The European Union now faces four separate WTO disputes – by Ecuador, Colombia, Panama and the US – on its revised banana import regime. Following the loss of a long-running WTO dispute in 1997, the EU was supposed to eliminate all quotas and establish a single tariff that would apply as of 1 January 2006 to all suppliers except those from the African, Caribbean and Pacific (ACP) Group of States. The new tariff was to be set at a level that would at least preserve the total market access previously enjoyed by most-favoured-nation (MFN) suppliers. When negotiations with trading partners failed, the EU unilaterally set the MFN tariff at €176/tonne, and established a 775,000 tonne duty-free import quota for ACP suppliers.
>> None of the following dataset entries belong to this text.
(** [pgtypes/src/datum.rs:159-181] Datum: [Float8] holds the bits of the f64. *)
Inductive Datum : Type :=
| DNull
| DBool (b : bool)
| DInt4 (n : Z)
| DInt8 (n : Z)
| DText (s : string)
| DFloat8 (bits : Z)
| DNumeric (d : BigDecimal)
| DDate (d : Date)
| DTime (t : Time)
| DTimestamp (ts : DateTime)
| DTimestamptz (ts : Timestamp)
| DInterval (iv : Interval)
| DBytea (b : bytes).

(** [pgtypes/src/datum.rs:184-209] Datum::eq: the grouping equality of GROUP BY,
    DISTINCT and the set operations. *)
Definition datum_eqb (x y : Datum) : bool :=
  match x, y with
  | DNull, DNull => true
  | DBool a, DBool b => Bool.eqb a b
  | DInt4 a, DInt4 b => a =? b
  | DInt8 a, DInt8 b => a =? b
  | DText a, DText b => bool_decide (a = b)
  | DFloat8 a, DFloat8 b => f64_eqb a b || (f64_is_nan a && f64_is_nan b)
  | DNumeric a, DNumeric b => bd_eqb a b
  | DDate a, DDate b => bool_decide (a = b)
  | DTime a, DTime b => bool_decide (a = b)
  | DTimestamp a, DTimestamp b => bool_decide (a = b)
  | DTimestamptz a, DTimestamptz b => bool_decide (a = b)
  | DInterval a, DInterval b => interval_eqb a b
  | DBytea a, DBytea b => bool_decide (a = b)
  | _, _ => false
  end.

(** What a datum feeds to a hasher, in order, after its discriminant. *)
Inductive HashInput : Type :=
| HNothing
| HBool (b : bool) | HI32 (n : Z) | HI64 (n : Z) | HStr (s : string)
| HU64 (n : Z) | HI128 (n : Z) | HDate (d : Date) | HTime (t : Time)
| HDateTime (t : DateTime) | HTimestamp (t : Timestamp) | HBytes (b : bytes).

(** [core::mem::discriminant] *)
Definition discriminant (x : Datum) : Z :=
  match x with
  | DNull => 0 | DBool _ => 1 | DInt4 _ => 2 | DInt8 _ => 3 | DText _ => 4
  | DFloat8 _ => 5 | DNumeric _ => 6 | DDate _ => 7 | DTime _ => 8
  | DTimestamp _ => 9 | DTimestamptz _ => 10 | DInterval _ => 11 | DBytea _ => 12
  end.

(** [pgtypes/src/datum.rs:217-252] Datum::hash *)
Definition datum_hash (x : Datum) : Z * HashInput :=
  (discriminant x,
   match x with
   | DNull => HNothing
   | DBool b => HBool b
   | DInt4 n => HI32 n
   | DInt8 n => HI64 n
   | DText s => HStr s
   | DFloat8 f =>
       HU64 (if f64_is_nan f then 9221120237041090560
             else if f64_is_zero f then 0 else f)
   | DNumeric d => HStr (bd_normalized_string d)
   | DDate d => HDate d
   | DTime t => HTime t
   | DTimestamp t => HDateTime t
   | DTimestamptz t => HTimestamp t
   | DInterval i => HI128 (canonical_micros i)
   | DBytea b => HBytes b
   end).

(** [pgtypes/src/datum.rs:257-274] Datum::column_type *)
Definition column_type (x : Datum) : option ColumnType :=
  match x with
  | DNull => None
  | DBool _ => Some TBool
  | DInt4 _ => Some TInt4
  | DInt8 _ => Some TInt8
  | DText _ => Some TText
  | DFloat8 _ => Some TFloat8
  | DNumeric _ => Some (TNumeric None)
  | DDate _ => Some TDate
  | DTime _ => Some TTime
  | DTimestamp _ => Some TTimestamp
  | DTimestamptz _ => Some TTimestamptz
  | DInterval _ => Some TInterval
  | DBytea _ => Some TBytea
  end.

End Datum.

(** ** The grouping equality *)

Section DatumEq.
Context `{ExtLaws}.

Lemma pow10_pos n : 0 <= n -> 0 < 10 ^ n.
Proof. intros. apply Z.pow_pos_nonneg; lia. Qed.

(** Decimal equality can be read at any common scale. *)
Lemma bd_eqb_at_scale a b M :
  (bd_parts a).2 <= M -> (bd_parts b).2 <= M ->
  bd_eqb a b = true <->
  (bd_parts a).1 * 10 ^ (M - (bd_parts a).2) = (bd_parts b).1 * 10 ^ (M - (bd_parts b).2).
Proof.
  intros Ha Hb. rewrite bd_eqb_value.
  set (m := Z.max _ _). assert (m <= M) by lia.
  replace (M - (bd_parts a).2) with ((m - (bd_parts a).2) + (M - m)) by lia.
  replace (M - (bd_parts b).2) with ((m - (bd_parts b).2) + (M - m)) by lia.
  rewrite !Z.pow_add_r by lia. rewrite !Z.mul_assoc.
  assert (10 ^ (M - m) <> 0) by (pose proof (pow10_pos (M - m)); lia).
  by rewrite Z.mul_cancel_r.
Qed.

Lemma bd_eqb_refl a : bd_eqb a a = true.
Proof. by apply (bd_eqb_at_scale a a (bd_parts a).2). Qed.

Lemma bd_eqb_sym a b : bd_eqb a b = true -> bd_eqb b a = true.
Proof. rewrite !bd_eqb_value. rewrite (Z.max_comm (bd_parts b).2). by intros ->. Qed.

Lemma bd_eqb_trans a b c : bd_eqb a b = true -> bd_eqb b c = true -> bd_eqb a c = true.
Proof.
  set (M := Z.max (bd_parts a).2 (Z.max (bd_parts b).2 (bd_parts c).2)).
  rewrite (bd_eqb_at_scale a b M), (bd_eqb_at_scale b c M), (bd_eqb_at_scale a c M)
    by lia. congruence.
Qed.

Lemma f64_group_eqb_spec a b :
  f64_eqb a b || (f64_is_nan a && f64_is_nan b) = true <->
  (if f64_is_nan a then 9221120237041090560
   else if f64_is_zero a then 0 else a) =
  (if f64_is_nan b then 9221120237041090560
   else if f64_is_zero b then 0 else b).
Proof.
  assert (f64_is_nan 9221120237041090560 = true) as Hn by reflexivity.
  assert (f64_is_zero 9221120237041090560 = false) as Hz by reflexivity.
  assert (f64_is_nan 0 = false) as Hn0 by reflexivity.
  assert (f64_is_zero 0 = true) as Hz0 by reflexivity.
  unfold f64_eqb.
  destruct (f64_is_nan a) eqn:Na, (f64_is_nan b) eqn:Nb; simpl;
    destruct (f64_is_zero a) eqn:Za, (f64_is_zero b) eqn:Zb;
    rewrite ?orb_true_r, ?orb_false_r, ?andb_false_r; simpl;
    rewrite ?Z.eqb_eq; split; intros E; try done; subst; congruence.
Qed.

(** Every variant but [DNumeric] is compared through what it feeds the hasher. *)
Lemma datum_eqb_hash x y :
  datum_eqb x y = true <->
  match x, y with
  | DNumeric a, DNumeric b => bd_eqb a b = true
  | DNumeric _, _ | _, DNumeric _ => False
  | _, _ => datum_hash x = datum_hash y
  end.
Proof.
  destruct x, y; try (split; [done | intros E; by inversion E]);
    unfold datum_hash; simpl; try done;
    rewrite ?Z.eqb_eq, ?bool_decide_eq_true, ?eqb_true_iff, ?f64_group_eqb_spec;
    unfold interval_eqb; rewrite ?Z.eqb_eq; split; congruence.
Qed.

Lemma datum_eqb_refl x : datum_eqb x x = true.
Proof. apply datum_eqb_hash. destruct x; auto using bd_eqb_refl. Qed.

Lemma datum_eqb_sym x y : datum_eqb x y = true -> datum_eqb y x = true.
Proof. rewrite !datum_eqb_hash. destruct x, y; auto using bd_eqb_sym. Qed.

Lemma datum_eqb_trans x y z :
  datum_eqb x y = true -> datum_eqb y z = true -> datum_eqb x z = true.
Proof.
  rewrite !datum_eqb_hash.
  destruct x, y, z; try done; try congruence; eauto using bd_eqb_trans.
Qed.

(** C30: The grouping equality of SQL values is an equivalence relation (NaN
    equals itself, both zeros are one value, [1.0] and [1.00] are one numeric),
    and equal values feed the hasher the same input, so the hash maps that
    group, deduplicate and count rows by it are sound. *)
Theorem datum_eq_equivalence_and_hash :
  (forall x, datum_eqb x x = true) /\
  (forall x y, datum_eqb x y = true -> datum_eqb y x = true) /\
  (forall x y z, datum_eqb x y = true -> datum_eqb y z = true -> datum_eqb x z = true) /\
  (forall x y, datum_eqb x y = true -> datum_hash x = datum_hash y).
Proof.
  split_and!; eauto using datum_eqb_refl, datum_eqb_sym, datum_eqb_trans.
  intros x y. rewrite datum_eqb_hash. destruct x, y; try done.
  intros E. unfold datum_hash; simpl. by rewrite (bd_normalized_eq _ _ E).
Qed.

End DatumEq.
All complainants allege that the ACP import quota is WTO-inconsistent. The Latin American complainants also maintain that the new tariff is too high.

Compliance panels have already been established on Ecuador’s and the United States’ claims that the EU has not implemented WTO rulings adopted in 1997. Panelists were appointed on 15 June to hear Ecuador’s complaint. Compliance panels should in principle complete their work within three months.

Meanwhile, the EU has reportedly proposed to lower the applied MFN tariff to €123 per tonne over five years provided that there are no more WTO disputes over its banana import regime. According to Reuters, the EU’s favoured option would be to solve the problem in the context of the Doha Round negotiations. This would involve binding the tariff somewhere between €273 and €307, depending on the tariff bands and associated percentage cuts agreed in the agriculture negotiations. Without a Doha deal, the EU would bind the duty at €185. In either case, the applied rate would start at €170 per tonne and end at €123 five years later.

At the time of writing it was not clear whether the EU would maintain the controversial ACP quota.